El Concello de Vigo ha anunciado una nueva ordenanza para tratar de poner coto a la proliferación de pisos turísticos en la ciudad. Un mercado que cada vez limita más la oferta de vivienda para los vecinos y vecinas, y que desde el Gobierno local buscan revertir. Sin embargo, el Bloque Nacionalista Galego acaba de registrar 11 enmiendas a este proyecto de ordenanza municipal.
El BNG defiende endurecer las condiciones para "declarar la guerra a la especulación" en lugar del texto aprobado por el Gobierno de Abel Caballero, que tacha de "simulación" por "no proteger el derecho a la vivienda". El portavoz del grupo municipal, Xabier P. Igrexas, recordó que el BNG lleva años exigiendo que el Concello de Vigo ponga freno a la proliferación de las VUT (que crecieron en más de 2.000 en los últimos tres años) por su "impacto directo y grave" sobre los precios de la vivienda y en la reducción de los inmuebles disponibles. "Hay ya 5 pisos turísticos por cada vivienda disponible para alquiler residencial en nuestra ciudad", alertó.

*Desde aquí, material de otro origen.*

(* ===== verification/ToolTable.v ===== *)
(** * The table of tools (src/tool_registry.rs)

    [ToolCategory] with its names, [ToolInfo], and the static table [TOOL_REGISTRY],
    one definition per group of the source's table (a group of more than 150 lines is
    split). *)

From Stdlib Require Import Ascii.
From stdpp Require Import base strings list.
From S2P Require Import Prelude RustStr.

Local Open Scope string_scope.

Inductive ToolCategory : Type :=
| Core | Functions | Disassembly | Decompile | Xrefs | ControlFlow | Memory | Search
| Metadata | Types | Editing | Debug | Ui | Scripting.

#[export] Instance ToolCategory_eq_dec : EqDecision ToolCategory.
Proof. solve_decision. Defined.

(** [ToolCategory::as_str] *)
Definition category_str (c : ToolCategory) : string :=
  match c with
  | Core => "core"
  | Functions => "functions"
  | Disassembly => "disassembly"
  | Decompile => "decompile"
  | Xrefs => "xrefs"
  | ControlFlow => "control_flow"
  | Memory => "memory"
  | Search => "search"
  | Metadata => "metadata"
  | Types => "types"
  | Editing => "editing"
  | Debug => "debug"
  | Ui => "ui"
  | Scripting => "scripting"
  end.

(** [ToolCategory::description] *)
Definition category_description (c : ToolCategory) : string :=
  match c with
  | Core => "Database open/close and discovery tools"
  | Functions => "List, search, and resolve functions"
  | Disassembly => "Disassemble code at addresses"
  | Decompile => "Decompile functions to pseudocode (requires Hex-Rays)"
  | Xrefs => "Cross-reference analysis (xrefs to/from)"
  | ControlFlow => "Basic blocks, call graphs, control flow"
  | Memory => "Read bytes, strings, and data"
  | Search => "Search for bytes, strings, patterns"
  | Metadata => "Database info, segments, imports, exports"
  | Types => "Types, structs, and stack variable info"
  | Editing => "Patching, renaming, and comment editing"
  | Debug => "Debugger operations (headless unsupported)"
  | Ui => "UI/cursor helpers (headless unsupported)"
  | Scripting => "Execute Python scripts via IDAPython"
  end.

(** [ToolCategory::all] *)
Definition all_categories : list ToolCategory :=
  [Core; Functions; Disassembly; Decompile; Xrefs; ControlFlow; Memory; Search;
   Metadata; Types; Editing; Debug; Ui; Scripting].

Desde el Bloque han registrado, por este motivo, una batería de 11 enmiendas con una "idea central": que la ordenanza proteja el derecho social a la vivienda y evite la saturación turística. Una cuestión que piden incorporar en el objeto de la norma, "para que no haya dudas", en un contexto que califican de "emergencia habitacional" con de familias trabajadoras y jóvenes que no pueden permitirse alquileres por encima de los 700 euros mensuales, el precio medio en la ciudad.
- Te puede interesar: Los pisos turísticos siguen invadiendo el Casco Vello de Vigo con un nuevo edificio al completo
"Vigo necesita una ordenanza valiente, útil y jurídicamente sólida, que nos coloque a la cabeza de las ciudades gallegas y del conjunto del Estado en la restricción de las viviendas de uso turístico", destacó Igrexas. "Si el rentismo especulativo declaró la guerra al derecho social y vivienda, el BNG defiende que el Concello declare la guerra a los pisos turísticos desplegando con toda la contundencia todos los medios legales para frenarlos", enfatizó.

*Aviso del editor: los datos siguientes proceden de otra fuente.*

(* ===== verification/IdbEviction.v ===== *)
(** * What [IdbStore::evict_to_limit] evicts

    The files of a group share a stem and go together, the groups go in the order of
    their last use, the pinned ones stay, and eviction stops as soon as the limit is
    met. *)

From Stdlib Require Import Ascii.
From stdpp Require Import base gmap strings numbers sorting fin_maps fin_map_dom list.
From S2P Require Import Prelude RustStr Fs IdbStore.

Section groups.
Context (root : string).
Implicit Types (l : list FileInfo) (f : FileInfo).

Definition stem_of f : string := group_stem root (f_name f).

(** The files of a stem. *)
Definition stem_files (stem : string) l : list FileInfo := filter (λ f, stem_of f = stem) l.

Definition newest l : Z := foldl (λ m f, if (m <? f_mtime f)%Z then f_mtime f else m) 0%Z l.

(** The group of a stem. *)
Definition group_at (stem : string) l : Group :=
  {| g_files := f_name <$> stem_files stem l; g_bytes := sumZ f_len (stem_files stem l);
     g_newest_mtime := newest (stem_files stem l) |}.

Lemma stem_files_snoc stem l f :
  stem_files stem (l ++ [f]) = if decide (stem_of f = stem) then stem_files stem l ++ [f] else stem_files stem l.
Proof.
  unfold stem_files. rewrite filter_app, filter_cons. destruct (decide _); [done|]. apply app_nil_r.
Qed.

Lemma groups_of_snoc l f : groups_of root (l ++ [f]) = add_to_group root (groups_of root l) f.
Proof. unfold groups_of. by rewrite foldl_app. Qed.

Lemma sum_stem_le stem l : (∀ f, f ∈ l → 0 ≤ f_len f)%Z → (sumZ f_len (stem_files stem l) ≤ sumZ f_len l)%Z.
Proof.
  intros Hl. rewrite (sumZ_filter f_len (λ f, stem_of f = stem) l). unfold stem_files.
  assert (0 ≤ sumZ f_len (filter (λ f, stem_of f ≠ stem) l))%Z; [|lia].
  apply sumZ_nonneg. intros f [_ Hf]%list_elem_of_filter. auto.
Qed.

Lemma groups_of_lookup stem l :
  (∀ f, f ∈ l → 0 ≤ f_len f)%Z → (sumZ f_len l ≤ u64_max)%Z →
  groups_of root l !! stem = if bool_decide (stem_files stem l = []) then None else Some (group_at stem l).
Proof.
  induction l as [|f l IH] using rev_ind; intros Hpos Hle; [done|].
  rewrite groups_of_snoc. rewrite sumZ_app in Hle. cbn [sumZ foldr] in Hle.
  assert (0 ≤ f_len f)%Z by (apply Hpos; set_solver).
  assert (∀ g, g ∈ l → 0 ≤ f_len g)%Z as Hpos' by set_solver.
  specialize (IH Hpos' ltac:(lia)). pose proof (sum_stem_le stem l Hpos').
  unfold add_to_group. cbn zeta. fold (stem_of f). rewrite stem_files_snoc. unfold group_at at 1.
  rewrite stem_files_snoc. destruct (decide (stem_of f = stem)) as [<-|Hne].
  - rewrite lookup_insert_eq, IH.
    rewrite (bool_decide_false (stem_files (stem_of f) l ++ [f] = [])) by (intros [_ ?]%app_nil; done).
    f_equal. unfold newest. rewrite fmap_app, sumZ_app, foldl_app. cbn [sumZ foldr foldl].
    unfold sumZ in *. case_bool_decide as Hn; [rewrite Hn in *; simpl in H0|]; simpl; f_equal; unfold saturating_add, sumZ; lia.
  - by rewrite lookup_insert_ne.
Qed.

(** No byte is counted twice or missed. *)
Lemma groups_of_sum l :
  (∀ f, f ∈ l → 0 ≤ f_len f)%Z → (sumZ f_len l ≤ u64_max)%Z →
  sumZ (λ sg, g_bytes sg.2) (map_to_list (groups_of root l)) = sumZ f_len l.
Proof.
  induction l as [|f l IH] using rev_ind; intros Hpos Hle; [done|].
  rewrite groups_of_snoc. rewrite sumZ_app in *. cbn [sumZ foldr] in *.
  assert (0 ≤ f_len f)%Z by (apply Hpos; set_solver).
  assert (∀ g, g ∈ l → 0 ≤ f_len g)%Z as Hpos' by set_solver.
  specialize (IH Hpos' ltac:(lia)). pose proof (sum_stem_le (stem_of f) l Hpos').
  pose proof (groups_of_lookup (stem_of f) l Hpos' ltac:(lia)) as Hl.
  unfold add_to_group. cbn zeta. fold (stem_of f).
  case_bool_decide as Hn; rewrite Hl; simpl.
  - rewrite (sumZ_perm _ _ _ (map_to_list_insert _ _ _ Hl)). simpl. fold (sumZ (λ sg : string * Group, g_bytes sg.2)).
    rewrite IH. unfold saturating_add. assert (0 ≤ sumZ f_len l)%Z by by apply sumZ_nonneg. unfold sumZ in *. lia.
  - rewrite <-(sumZ_perm _ _ _ (map_to_list_delete _ _ _ Hl)) in IH. rewrite <-insert_delete_eq.
    rewrite (sumZ_perm _ _ _ (map_to_list_insert _ _ _ (lookup_delete_eq _ _))). simpl in *.
    unfold saturating_add, sumZ in *. lia.
Qed.

Lemma lru_order_perm l : lru_order root l ≡ₚ map_to_list (groups_of root l).
Proof. unfold lru_order, btree_iter. by rewrite !sort_by_perm. Qed.

Lemma lru_order_sorted l : StronglySorted older_group (lru_order root l).
Proof. apply sort_by_strongly_sorted; unfold older_group; intros *; lia. Qed.

Lemma elem_of_lru_order l stem g :
  (∀ f, f ∈ l → 0 ≤ f_len f)%Z → (sumZ f_len l ≤ u64_max)%Z →
  (stem, g) ∈ lru_order root l ↔ stem_files stem l ≠ [] ∧ g = group_at stem l.
Proof.
  intros ??. rewrite lru_order_perm, elem_of_map_to_list, groups_of_lookup by done.
  case_bool_decide; naive_solver.
Qed.

(** The bytes of some of the groups are the bytes of the files of their stems. *)
Lemma sum_of_groups l (ev : list (string * Group)) :
  NoDup ev.*1 → (∀ g, g ∈ ev → g.2 = group_at g.1 l) →
  sumZ (λ g, g_bytes g.2) ev = sumZ f_len (filter (λ f, stem_of f ∈ ev.*1) l) ∧
  sum_list_with (λ g, length (g_files g.2)) ev = length (filter (λ f, stem_of f ∈ ev.*1) l).
Proof.
  induction ev as [|[stem g] ev IH]; intros Hnd Hg; simpl.
  - assert (filter (λ f, stem_of f ∈ ([] : list string)) l = []) as ->; [|done].
    apply elem_of_nil_inv. intros f [Hf _]%list_elem_of_filter. set_solver.
  - apply NoDup_cons in Hnd as [Hn Hnd]. change (stem ∉ ev.*1) in Hn. destruct IH as [IHb IHf]; [done|set_solver|].
    pose proof (Hg (stem, g) ltac:(left)) as Hgs. simpl in Hgs. subst g. rewrite IHf.
    change (foldr _ 0%Z ev) with (sumZ (λ g : string * Group, g_bytes g.2) ev). rewrite IHb.
    assert (filter (λ f, stem_of f ∈ stem :: ev.*1) l ≡ₚ
            stem_files stem l ++ filter (λ f, stem_of f ∈ ev.*1) l) as Hp.
    { clear -Hn. unfold stem_files. induction l as [|f l IH]; [done|]. rewrite !filter_cons.
      destruct (decide (stem_of f = stem)), (decide (stem_of f ∈ ev.*1));
        try rewrite (decide_True (P := stem_of f ∈ stem :: ev.*1)) by set_solver;
        try rewrite (decide_False (P := stem_of f ∈ stem :: ev.*1)) by set_solver;
        [set_solver|simpl; by rewrite IH|rewrite IH; apply Permutation_middle|done]. }
    rewrite (sumZ_perm _ _ _ Hp), Hp, sumZ_app, length_app. simpl. by rewrite length_fmap.
Qed.
End groups.

(** ** The eviction loop *)

Section evict.
Context `{HashOrder} `{StoreEnv} (io : Io) (root : string) (max_bytes : Z) (pinned : gset string).

Definition group_bytes (g : string * Group) : Z := g_bytes g.2.
Definition is_pinned (g : string * Group) : bool := bool_decide (g.1 ∈ pinned).

Lemma remove_files_app l1 l2 d : remove_files io (l1 ++ l2) d = remove_files io l2 (remove_files io l1 d).
Proof. unfold remove_files. by rewrite foldl_app. Qed.

Lemma evict_groups_spec ordered s :
  (∀ g, g ∈ ordered → 0 ≤ group_bytes g)%Z → (sumZ group_bytes ordered ≤ ev_total s)%Z →
  (0 ≤ ev_bytes s)%Z → (ev_bytes s + sumZ group_bytes ordered ≤ u64_max)%Z →
  let ev := evicted group_bytes is_pinned max_bytes ordered (ev_total s) in
  evict_groups io max_bytes pinned ordered s =
    {| ev_total := ev_total s - sumZ group_bytes ev; ev_groups := ev_groups s + length ev;
       ev_files := ev_files s + sum_list_with (λ g, length (g_files g.2)) ev;
       ev_bytes := ev_bytes s + sumZ group_bytes ev;
       ev_dir := remove_files io (concat ((λ g, g_files g.2) <$> ev)) (ev_dir s) |}%Z.
Proof.
  cbn zeta. revert s; induction ordered as [|[stem g] rest IH]; intros [t ng nf b d] Hpos Hle Hb Hfit; simpl in *;
    [f_equal; lia|].
  destruct (t <=? max_bytes)%Z; [simpl; f_equal; lia|]. change (is_pinned (stem, g)) with (bool_decide (stem ∈ pinned)).
  assert (0 ≤ group_bytes (stem, g))%Z by (apply Hpos; left).
  assert (0 ≤ sumZ group_bytes rest)%Z by (apply sumZ_nonneg; set_solver).
  assert (∀ g, g ∈ rest → 0 ≤ group_bytes g)%Z as Hpos' by set_solver.
  change (foldr _ 0%Z rest) with (sumZ group_bytes rest) in *.
  case_bool_decide; [rewrite IH; simpl; auto; lia|].
  change (group_bytes (stem, g)) with (g_bytes g) in *.
  replace (saturating_sub t (g_bytes g)) with (t - g_bytes g)%Z by (unfold saturating_sub; lia).
  replace (saturating_add b (g_bytes g)) with (b + g_bytes g)%Z by (unfold saturating_add; lia).
  rewrite IH; simpl; [|done|lia..].
  rewrite remove_files_app. f_equal; unfold sumZ, group_bytes in *; simpl; lia.
Qed.

Definition evicted_groups (d : list DirEntry) : list (string * Group) :=
  evicted group_bytes is_pinned max_bytes (lru_order root (files_of d)) (sumZ f_len (files_of d)).

Lemma group_bytes_nonneg d g : dir_wf d → g ∈ lru_order root (files_of d) → (0 ≤ group_bytes g)%Z.
Proof.
  destruct g as [stem g]. intros [_ Hs Hf] [_ ->]%elem_of_lru_order; [|done..].
  unfold group_bytes, group_at. simpl. apply sumZ_nonneg. intros f [_ ?]%list_elem_of_filter. auto.
Qed.

Lemma lru_order_total d :
  dir_wf d → sumZ group_bytes (lru_order root (files_of d)) = sumZ f_len (files_of d).
Proof. intros [_ Hs Hf]. rewrite (sumZ_perm _ _ _ (lru_order_perm _ _)). by apply groups_of_sum. Qed.

Lemma evicted_groups_sub d g : g ∈ evicted_groups d → g ∈ lru_order root (files_of d).
Proof.
  intros Hg. unfold evicted_groups in Hg. eapply elem_of_prefix in Hg; [|apply evicted_prefix].
  by apply list_elem_of_filter in Hg as [_ ?].
Qed.

Lemma evicted_groups_NoDup d : NoDup (evicted_groups d).*1.
Proof.
  assert (NoDup (lru_order root (files_of d)).*1) as Hnd
    by (rewrite lru_order_perm; apply NoDup_fst_map_to_list).
  destruct (evicted_prefix group_bytes is_pinned max_bytes (lru_order root (files_of d)) (sumZ f_len (files_of d)))
    as [k Hk].
  assert (NoDup (unpinned is_pinned (lru_order root (files_of d))).*1) as Hu.
  { eapply sublist_NoDup; [exact Hnd|]. apply fmap_sublist, sublist_filter. }
  rewrite Hk, fmap_app in Hu. by apply NoDup_app in Hu as [? _].
Qed.

(** What the loop leaves of a directory. *)
Lemma elem_of_evicted_dir d e :
  io_fine io → dir_wf d → e ∈ d →
  e ∈ remove_files io (concat ((λ g, g_files g.2) <$> evicted_groups d)) d ↔
  ¬ (is_Some (file_info e) ∧ group_stem root (de_name e) ∈ (evicted_groups d).*1).
Proof.
  intros (_ & Hr & _) Hwf He. rewrite remove_files_filter, list_elem_of_filter by done.
  assert (de_name e ∈ concat ((λ g : string * Group, g_files g.2) <$> evicted_groups d) ↔
          is_Some (file_info e) ∧ group_stem root (de_name e) ∈ (evicted_groups d).*1) as Hiff.
  { rewrite list_elem_of_In, in_concat. setoid_rewrite <-list_elem_of_In. setoid_rewrite list_elem_of_fmap. split.
    - intros (names & ([stem g] & -> & Hg) & Hn). pose proof (evicted_groups_sub _ _ Hg) as Hl.
      apply elem_of_lru_order in Hl as [_ ->]; [|apply Hwf..]. simpl in Hn.
      apply list_elem_of_fmap in Hn as (f & Hn & [Hs Hf]%list_elem_of_filter).
      apply list_elem_of_omap in Hf as (e' & He' & Hinfo).
      assert (de_name e' = f_name f) as Hn' by (unfold file_info in Hinfo; repeat case_match; by simplify_eq).
      assert (e' = e) as -> by (eapply NoDup_fmap_elem_of_eq; [apply Hwf|done..|congruence]).
      split; [by eexists|]. exists (stem, group_at root stem (files_of d)). split; [|done].
      simpl. unfold stem_of in Hs. congruence.
    - intros [[f Hf] ([stem g] & Hs & Hg)]. simpl in Hs. pose proof (evicted_groups_sub _ _ Hg) as Hl.
      apply elem_of_lru_order in Hl as [_ ->]; [|apply Hwf..].
      eexists. split; [by eexists (_, _)|]. simpl. apply list_elem_of_fmap. exists f.
      assert (de_name e = f_name f) as Hn by (unfold file_info in Hf; repeat case_match; by simplify_eq).
      split; [done|]. apply list_elem_of_filter. split; [unfold stem_of; congruence|].
      apply list_elem_of_omap. eauto. }
  rewrite Hiff. split; [|tauto].
  intros [Hn _] [[f Hf] Hs]. apply Hn. split; [by split|].
  unfold file_info, removable in *. by repeat case_match.
Qed.

(** The result of [evict_to_limit] in terms of the groups that go. *)
Lemma evict_to_limit_eq d :
  io_fine io → dir_wf d →
  let ev := evicted_groups d in
  let total := sumZ f_len (files_of d) in
  (evict_to_limit io root max_bytes pinned d).2 =
    {| es_evicted_groups := length ev; es_evicted_files := sum_list_with (λ g, length (g_files g.2)) ev;
       es_evicted_bytes := sumZ group_bytes ev; es_remaining_bytes := total - sumZ group_bytes ev |}%Z ∧
  (evict_to_limit io root max_bytes pinned d).1 =
    if (total <=? max_bytes)%Z then d
    else (clean io root (remove_files io (concat ((λ g, g_files g.2) <$> ev)) d)).1.
Proof.
  intros (Hr & _) Hwf. cbn zeta. unfold evict_to_limit, scan_files, read_dir. rewrite Hr. change (default [] (Some d)) with d.
  rewrite scan_total_sum by done. unfold evicted_groups.
  destruct (sumZ f_len (files_of d) <=? max_bytes)%Z eqn:E.
  - assert (evicted group_bytes is_pinned max_bytes (lru_order root (files_of d)) (sumZ f_len (files_of d)) = [])
      as -> by (destruct (lru_order _ _); simpl; by rewrite ?E).
    simpl. change (sumZ group_bytes []) with 0%Z. split; [f_equal; lia|done].
  - rewrite evict_groups_spec; simpl; rewrite ?lru_order_total by done.
    + done.
    + intros g. by apply group_bytes_nonneg.
    + done.
    + done.
    + apply Hwf.
Qed.

Lemma elem_of_evict_to_limit d e :
  io_fine io → index_codec_ok → dir_wf d → e ∈ d → ¬ is_index_name (de_name e) →
  e ∈ (evict_to_limit io root max_bytes pinned d).1 ↔
  ¬ (is_Some (file_info e) ∧ group_stem root (de_name e) ∈ (evicted_groups d).*1).
Proof.
  intros Hio Hc Hwf He Hn. rewrite <-elem_of_evicted_dir by done.
  rewrite (proj2 (evict_to_limit_eq d Hio Hwf)).
  destruct (sumZ f_len (files_of d) <=? max_bytes)%Z eqn:E; [|by apply elem_of_clean].
  assert (evicted_groups d = []) as -> by (unfold evicted_groups; destruct (lru_order _ _); simpl; by rewrite ?E).
  done.
Qed.

End evict.

(** Three groups, the oldest one pinned, and a limit that one eviction meets. *)
Definition lru_dir : list DirEntry :=
  [sample_file "a.i64" 40 10; sample_file "b.i64" 30 20; sample_file "b.til" 5 60; sample_file "c.i64" 20 40].

Lemma lru_dir_wf : dir_wf lru_dir.
Proof. solve_dir_wf. Qed.


(** ** The index is evicted like any other file *)

(** [index.json] is a group of the store like the databases are: it is the oldest
    file when nothing was recorded lately, and evicting it drops every entry, also
    those whose databases stay. *)
Theorem evict_can_drop_index :
  let h := canonical_order in let e := sample_store in
  let d' := (evict_to_limit sample_io "/idb" 35 ∅ sample_dir).1 in
  lookup_by_hash sample_io "/idb" "ELF012345678" d' = Some "/idb/a.so.ELF012345678.dylib.i64" ∧
  is_Some (load_index sample_dir !! "ELF012345678") ∧ list_entries d' = [].
Proof. cbn zeta. split_and!; [|eexists|]; vm_compute; reflexivity. Qed.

Moratoria e suspensión de nuevas VUT
Entre las enmiendas, el grupo nacionalista demanda aplicar de inmediato una moratoria de entre 18 y 24 meses en la que no se tramite ninguna nueva autorización para VUT hasta que el Concello elabore un estudio para analizar la saturación de estos inmuebles en la ciudad. Una medida que piden que vaya acompañada, con una disposición adicional, de la suspensión automática de nuevos pisos turísticos en aquellas zonas donde el precio medio del alquiler residencial se haya incrementado por encima del IPC durante el último año.
Sin derecho perpetuo
El BNG llama también a establecer condiciones en la ordenanza sobre las VUT existentes para que la autorización en vigor no se convierta en un "derecho perpetuo". Con ese fin, proponen que el título habilitante tenga una duración máxima de 5 años, sin prórroga automática. Además, demanda que todos los pisos turísticos que cuentan ya con la autorización municipal soliciten, en un máximo de 3 meses, la declaración de conformidad urbanística en base a las condiciones fijadas en la ordenanza, como las medidas de protección contra incendios para el uso terciario-hotelero así como los requisitos de habitabilidad y accesibilidad.
Evitar la saturación y gentrificación
Para el BNG resulta necesario endurecer también las condiciones urbanísticas para la implantación de nuevas VUT. Entre ellas, que sólo puedan instalarse en bajos o en primeros pisos de bloques residenciales, siempre y cuando cuenten con acceso absolutamente independiente (algo que ya contempla la ordenanza propuesta); fijar una distancia mínima de 250 metros entre portales de aquellos bloques que tienen pisos turísticos para "evitar la saturación y la gentrificación"; e impedir que se autoricen en inmóviles con menos de 50 metros cuadrados o con menos de dos dormitorios, los llamados micropisos turísticos, que impiden el acceso a viviendas de menor tamaño fundamentales para personas jóvenes, solas o de bajos recursos.
Máximo del 1% en cada calle y barrio
Desde el Bloque reclaman además fijar un máximo de VUT en la ciudad, para que "en ningún caso" superen el 1% del total de inmóviles existentes en calle, barrio, distrito o sección censal. Una medida que, a su juicio, evitará la saturación en zonas de la ciudad y que debe suponer la suspensión automática de nuevas autorizaciones de producirse.